[Dataset records]:
::::

(** The four frames of the jump, one after the other. *)
Lemma jump_trace :
  let p1 := playerStep playerAtRest (0.1, jumpInput, None) in
  let p2 := playerStep p1 (0.1, idleInput, None) in
  let p3 := playerStep p2 (0.1, idleInput, None) in
  let p4 := playerStep p3 (0.1, idleInput, None) in
  (Player.isGrounded p1 = false /\ Player.punchActive p1 = true /\
   Player.activatesPunch 0.1 jumpInput None playerAtRest = true) /\
  (Player.isGrounded p2 = false /\ Player.punchActive p2 = true /\
   Player.activatesPunch 0.1 idleInput None p1 = false) /\
  (Player.isGrounded p3 = false /\ Player.punchActive p3 = false /\
   Player.activatesPunch 0.1 idleInput None p2 = false) /\
  (Player.isGrounded p4 = false /\ Player.punchActive p4 = true /\
   Player.activatesPunch 0.1 idleInput None p3 = true).
Proof.
  intros p1 p2 p3 p4.
  pose proof (getTerrainHeight_bound 0 0) as B.
  (* frame 1: the jump *)
  destruct (rising_frame 0.1 jumpInput None playerAtRest)
    as (K1 & G1 & V1 & Y1 & A1 & T1 & C1);
    try reflexivity;
    try (simpl; unfold Player.jumpSpeed, Player.gravity; lra).
  change (Player.update 0.1 jumpInput None playerAtRest) with p1 in K1, G1, V1, Y1, A1, T1.
  simpl in V1, Y1, A1, T1, C1.
  unfold Player.jumpSpeed, Player.gravity, Player.punchDuration in V1, Y1, A1, T1.
  rewrite Rleb_false in A1 by lra. simpl in A1.
  (* frame 2 *)
  destruct (rising_frame 0.1 idleInput None p1)
    as (K2 & G2 & V2 & Y2 & A2 & T2 & C2);
    [exact K1 | now rewrite G1 | | |];
    try (simpl; rewrite ?G1, ?V1, ?Y1; simpl; unfold Player.gravity; lra).
  change (Player.update 0.1 idleInput None p1) with p2 in K2, G2, V2, Y2, A2, T2.
  simpl in V2, Y2. rewrite V1 in V2, Y2. rewrite Y1 in Y2.
  rewrite A1 in A2, T2, C2. rewrite T1 in A2, T2. unfold Player.gravity in V2, Y2.
  rewrite Rleb_false in A2 by lra. simpl in A2, C2.
  (* frame 3: the punch expires *)
  destruct (rising_frame 0.1 idleInput None p2)
    as (K3 & G3 & V3 & Y3 & A3 & T3 & C3);
    [exact K2 | now rewrite G2 | | |];
    try (simpl; rewrite ?G2, ?V2, ?Y2; simpl; unfold Player.gravity; lra).
  change (Player.update 0.1 idleInput None p2) with p3 in K3, G3, V3, Y3, A3, T3.
  simpl in V3, Y3. rewrite V2 in V3, Y3. rewrite Y2 in Y3.
  rewrite A2 in A3, T3, C3. rewrite T2 in A3, T3. unfold Player.gravity in V3, Y3.
  rewrite Rleb_true in A3 by lra. simpl in A3, C3.
  (* frame 4: still in the air, the punch activates again *)
  destruct (rising_frame 0.1 idleInput None p3)
    as (K4 & G4 & V4 & Y4 & A4 & T4 & C4);
    [exact K3 | now rewrite G3 | | |];
    try (simpl; rewrite ?G3, ?V3, ?Y3; simpl; unfold Player.gravity; lra).
  change (Player.update 0.1 idleInput None p3) with p4 in K4, G4, V4, Y4, A4, T4.
  rewrite A3 in A4, C4. unfold Player.punchDuration in A4.
  rewrite Rleb_false in A4 by lra. simpl in A4, C4.
  auto 20.
Qed.
(* ===== verification/_CoqProject ===== *)
-Q . S2P
Prelude.v
Errno.v
Types.v
PolicyMatcher.v
Rbac.v
RbacInv.v
RbacSpec.v
FileCheck.v
FileCtx.v
Machine.v
OpenSSL.v
OpenSSLCfg.v
Adaptor.v
Api.v
Conn.v
Lifecycle.v
KeyUpdate.v
TlsSpec.v
Resources.v
Config.v
Connection.v
ConnSafe.v
ConnPool.v
ConnHeap.v
ConnSpec.v
Socket.v
SockSafe.v
Urma.v
Ledger.v
Loader.v
LoaderSpec.v
Crypto.v
CryptoSpec.v
Kae.v
KaeSpec.v
Startup.v
Local.v
Network.v
NetSafe.v
Engines.v
Typing.v
Callbacks.v
Sample.v
SampleSpec.v
Progress.v
Threads.v
RbacThreads.v
RefCount.v
CSample.v
CSampleSafe.v
CSampleSpec.v
Definition GetErrorMessage (buffer : list ascii) (errorCode : Z)
  : list ascii * option string :=
  let errorMessageCpp := GetErrorMessageInternal errorCode in
  let '(ret, buffer1) :=
    strncpy_s buffer ERROR_MSG_SIZE (cstr errorMessageCpp) (ERROR_MSG_SIZE - 1) in
  return_if negb (ret =? EOK) with (buffer1, None) ;;
  let buffer2 := <[Z.to_nat (ERROR_MSG_SIZE - 1) := NUL]> buffer1 in
  (buffer2, Some (buf_cstr buffer2)).
End message.

(** ** Structure of the codes *)

(** The module and the reason a code carries, read back from its bits. *)
Definition errno_module (code : Z) : Z := Z.land (Z.shiftr code 8) 0xFFFF.
Definition errno_reason (code : Z) : Z := Z.land code 0xFF.

Lemma small_testbit x n i : 0 <= x < 2 ^ n -> n <= i -> Z.testbit x i = false.
Proof.
  intros Hx Hi. destruct (decide (x = 0)) as [->|]; [apply Z.testbit_0_l|].
  apply Z.bits_above_log2; [lia|].
  apply Z.lt_le_trans with n; [|done]. apply Z.log2_lt_pow2; lia.
Qed.

Lemma testbit_ones n i : 0 <= n -> Z.testbit (Z.ones n) i = bool_decide (0 <= i < n).
Proof.
  intros. destruct (decide (0 <= i < n)).
  - rewrite bool_decide_eq_true_2 by lia. apply Z.ones_spec_low. lia.
  - rewrite bool_decide_eq_false_2 by lia. destruct (decide (i < 0)).
    + apply Z.testbit_neg_r. lia.
    + apply Z.ones_spec_high. lia.
Qed.

Lemma project_id_low i : i < 24 -> Z.testbit SCF_PROJECT_ID i = false.
Proof.
  intros. replace SCF_PROJECT_ID with (Z.shiftl 0x75 24) by reflexivity.
  destruct (decide (i < 0)); [by apply Z.testbit_neg_r|].
  rewrite Z.shiftl_spec by lia. apply Z.testbit_neg_r. lia.
Qed.

(** The module and the reason of an error code are recovered from the code
    for every 16-bit module number and every reason below 256. *)
Theorem errno_roundtrip m e :
  0 <= m < 2 ^ 16 -> 0 <= e < 2 ^ 8 ->
  errno_module (SCF_ERRNO_MAKE (SCF_MOD_MAKE m) e) = m /\
  errno_reason (SCF_ERRNO_MAKE (SCF_MOD_MAKE m) e) = e.
Proof.
  intros Hm He.
  assert (Hw : wrap32 (Z.shiftl m 8) = Z.shiftl m 8).
  { apply wrap32_id. unfold is_u32, UINT32_MAX. rewrite Z.shiftl_mul_pow2 by lia. lia. }
  unfold errno_module, errno_reason, SCF_ERRNO_MAKE, SCF_MOD_MAKE. rewrite Hw.
  split; apply Z.bits_inj'; intros i Hi.
  - rewrite Z.land_spec, Z.shiftr_spec, !Z.lor_spec, Z.shiftl_spec by lia.
    replace 0xFFFF with (Z.ones 16) by reflexivity. rewrite testbit_ones by lia.
    rewrite (small_testbit e 8) by lia.
    replace (i + 8 - 8) with i by lia.
    case_bool_decide.
    + rewrite project_id_low by lia. by rewrite andb_true_r, orb_false_r.
    + rewrite (small_testbit m 16) by lia. by rewrite andb_false_r.
  - rewrite Z.land_spec, !Z.lor_spec, Z.shiftl_spec by lia.
    replace 0xFF with (Z.ones 8) by reflexivity. rewrite testbit_ones by lia.
    case_bool_decide.
    + rewrite project_id_low by lia. rewrite (Z.testbit_neg_r m) by lia.
      by rewrite andb_true_r.
    + rewrite (small_testbit e 8) by lia. by rewrite andb_false_r.
Qed.

Lemma errno_roundtrip_witness :
  (0 <= 0x30 < 2 ^ 16 /\ 0 <= 13 < 2 ^ 8) /\
  errno_module (SCF_ERRNO_MAKE (SCF_MOD_MAKE 0x30) 13) = 0x30 /\
  errno_reason (SCF_ERRNO_MAKE (SCF_MOD_MAKE 0x30) 13) = 13.
Proof. split; [lia|]. apply (errno_roundtrip 0x30 13); lia. Defined.

Fixpoint Zmem (x : Z) (l : list Z) : bool :=
  match l with [] => false | y :: l' => (x =? y) || Zmem x l' end.

Fixpoint Zdistinct (l : list Z) : bool :=
  match l with [] => true | x :: l' => negb (Zmem x l') && Zdistinct l' end.

Lemma Zmem_spec x l : Zmem x l = true <-> x ∈ l.
Proof.
  induction l as [|y l IH]; simpl; [by rewrite elem_of_nil|].
  rewrite orb_true_iff, Z.eqb_eq, IH, elem_of_cons. done.
Qed.

Lemma Zdistinct_spec l : Zdistinct l = true -> NoDup l.
Proof.
  induction l as [|x l IH]; simpl; [constructor|].
  rewrite andb_true_iff, negb_true_iff. intros [H1 H2]. constructor; [|auto].
  rewrite <- Zmem_spec. by rewrite H1.
Qed.

(** No two error codes coincide, none is [SCF_SUCCESS] or [SCF_ERROR], and
    every one is a positive [int32_t] of the project, so returning one through
    [int32_t] never turns it into success or into another error. *)
Theorem errno_distinct :
  NoDup (SCF_SUCCESS :: SCF_ERROR :: all_errno) /\
  Forall (fun c => 0x75000000 < c <= INT32_MAX /\ to_int32 c = c) all_errno.
Proof.
  split; [apply Zdistinct_spec; vm_compute; reflexivity|].
  assert (H : forallb (fun c => (0x75000000 <? c) && (c <=? INT32_MAX) && (to_int32 c =? c))
                all_errno = true) by (vm_compute; reflexivity).
  apply Forall_forall. intros c Hc. apply list_elem_of_In in Hc.
  apply (proj1 (forallb_forall _ _) H) in Hc. bools. lia.
Qed.

Lemma errorMap_msgs :
  Forall (fun m => slen m.2 <= ERROR_MSG_SIZE - 1 /\ has_nul m.2 = false) errorMap.
Proof.
  assert (H : forallb (fun m => (slen m.2 <=? ERROR_MSG_SIZE - 1) && negb (has_nul m.2))
                errorMap = true) by (vm_compute; reflexivity).
  apply Forall_forall. intros m Hm. apply list_elem_of_In in Hm.
  apply (proj1 (forallb_forall _ _) H) in Hm. bools. done.
Qed.

Lemma message_fits e :
  slen (GetErrorMessageInternal e) <= ERROR_MSG_SIZE - 1 /\
  has_nul (GetErrorMessageInternal e) = false.
Proof.
  unfold GetErrorMessageInternal. destruct (OMap.find e errorMap) eqn:E.
  - apply OMap.find_elem in E.
    by apply (proj1 (Forall_forall _ _) errorMap_msgs) in E.
  - split; [vm_compute; congruence | reflexivity].
Qed.
(** ** The node-role table *)

Definition FreezeNodeRoleMapping (ctx : option SCFPolicyCtx) : option SCFPolicyCtx :=
  match ctx with
  | None => None
  | Some c => Some (set_ctx_nodeRoleMapFrozen true c)
  end.

Definition GetMappingRole (ctx : SCFPolicyCtx) (nodeId : option string) (role : Z) : Z * Z :=
  return_if negb (IsValidNodeId nodeId) with (SCF_ERRNO_RBAC_ROLE_UNKNOWN, role) ;;
  match ctx_nodeRoleMap ctx !! default EmptyString nodeId with
  | None => (SCF_ERRNO_RBAC_ROLE_UNKNOWN, role)
  | Some r => (SCF_SUCCESS, r)
  end.

Definition map_size (m : gmap string Z) : Z := Z.of_nat (size m).

Definition SCF_SetNodeRoleMapping (e : Env) (ctx : option SCFPolicyCtx)
    (nodeId : option string) (role : Z) : Z * option SCFPolicyCtx :=
  match ctx, nodeId with
  | Some c, Some id =>
      return_if negb (IsValidNodeId nodeId) || negb (IsValidRole role)
        with (SCF_ERRNO_INVALID_PARAM, ctx) ;;
      return_if negb (g_scfInitialized e) with (SCF_ERRNO_NOT_INIT, ctx) ;;
      return_if ctx_nodeRoleMapFrozen c with (SCF_ERRNO_RBAC_MAP_FROZEN, ctx) ;;
      return_if bool_decide (ctx_nodeRoleMap c !! id = None)
                && (MAX_NODE_ROLE_MAP_SIZE <=? map_size (ctx_nodeRoleMap c))
        with (SCF_ERRNO_RBAC_MAP_FULL, ctx) ;;
      return_if negb (alloc e 0) with (SCF_ERRNO_MEM_ALLOC, ctx) ;;
      (SCF_SUCCESS, Some (set_ctx_nodeRoleMap (<[id := role]> (ctx_nodeRoleMap c)) c))
  | _, _ => (SCF_ERRNO_NULL_INPUT, ctx)
  end.

Definition SCF_RemoveNodeRoleMapping (e : Env) (ctx : option SCFPolicyCtx)
    (nodeId : option string) : Z * option SCFPolicyCtx :=
  match ctx, nodeId with
  | Some c, Some id =>
      return_if negb (IsValidNodeId nodeId) with (SCF_ERRNO_INVALID_PARAM, ctx) ;;
      return_if negb (g_scfInitialized e) with (SCF_ERRNO_NOT_INIT, ctx) ;;
      return_if ctx_nodeRoleMapFrozen c with (SCF_ERRNO_RBAC_MAP_FROZEN, ctx) ;;
      match ctx_nodeRoleMap c !! id with
      | None => (SCF_ERRNO_RBAC_MAP_NOT_FOUND, ctx)
      | Some _ => (SCF_SUCCESS, Some (set_ctx_nodeRoleMap (delete id (ctx_nodeRoleMap c)) c))
      end
  | _, _ => (SCF_ERRNO_NULL_INPUT, ctx)
  end.

Definition SCF_EnableRbac (e : Env) (ctx : option SCFPolicyCtx) (enable : bool)
    : Z * option SCFPolicyCtx :=
  match ctx with
  | None => (SCF_ERRNO_NULL_INPUT, ctx)
  | Some c =>
      return_if negb (g_scfInitialized e) with (SCF_ERRNO_NOT_INIT, ctx) ;;
      (SCF_SUCCESS, Some (set_ctx_rbacEnabled enable c))
  end.

Definition SCF_IsMasterNode (e : Env) (ctx : option SCFPolicyCtx) (nodeId : option string)
    (isMaster : option bool) : Z * option bool :=
  match ctx, nodeId, isMaster with
  | Some c, Some id, Some _ =>
      return_if negb (IsValidNodeId nodeId) with (SCF_ERRNO_INVALID_PARAM, isMaster) ;;
      return_if negb (g_scfInitialized e) with (SCF_ERRNO_NOT_INIT, isMaster) ;;
      match ctx_nodeRoleMap c !! id with
      | None => (SCF_ERRNO_RBAC_MAP_NOT_FOUND, Some false)
      | Some r => (SCF_SUCCESS, Some (r =? SCF_RBAC_ROLE_MASTER))
      end
  | _, _, _ => (SCF_ERRNO_NULL_INPUT, isMaster)
  end.

Section master_nodes.
Context `{SecureC}.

::::

[Task description]: Each line of the data that holds "jumpInput" should be copied.

[Answer box]:
  let p1 := playerStep playerAtRest (0.1, jumpInput, None) in
   Player.activatesPunch 0.1 jumpInput None playerAtRest = true) /\
  destruct (rising_frame 0.1 jumpInput None playerAtRest)
  change (Player.update 0.1 jumpInput None playerAtRest) with p1 in K1, G1, V1, Y1, A1, T1.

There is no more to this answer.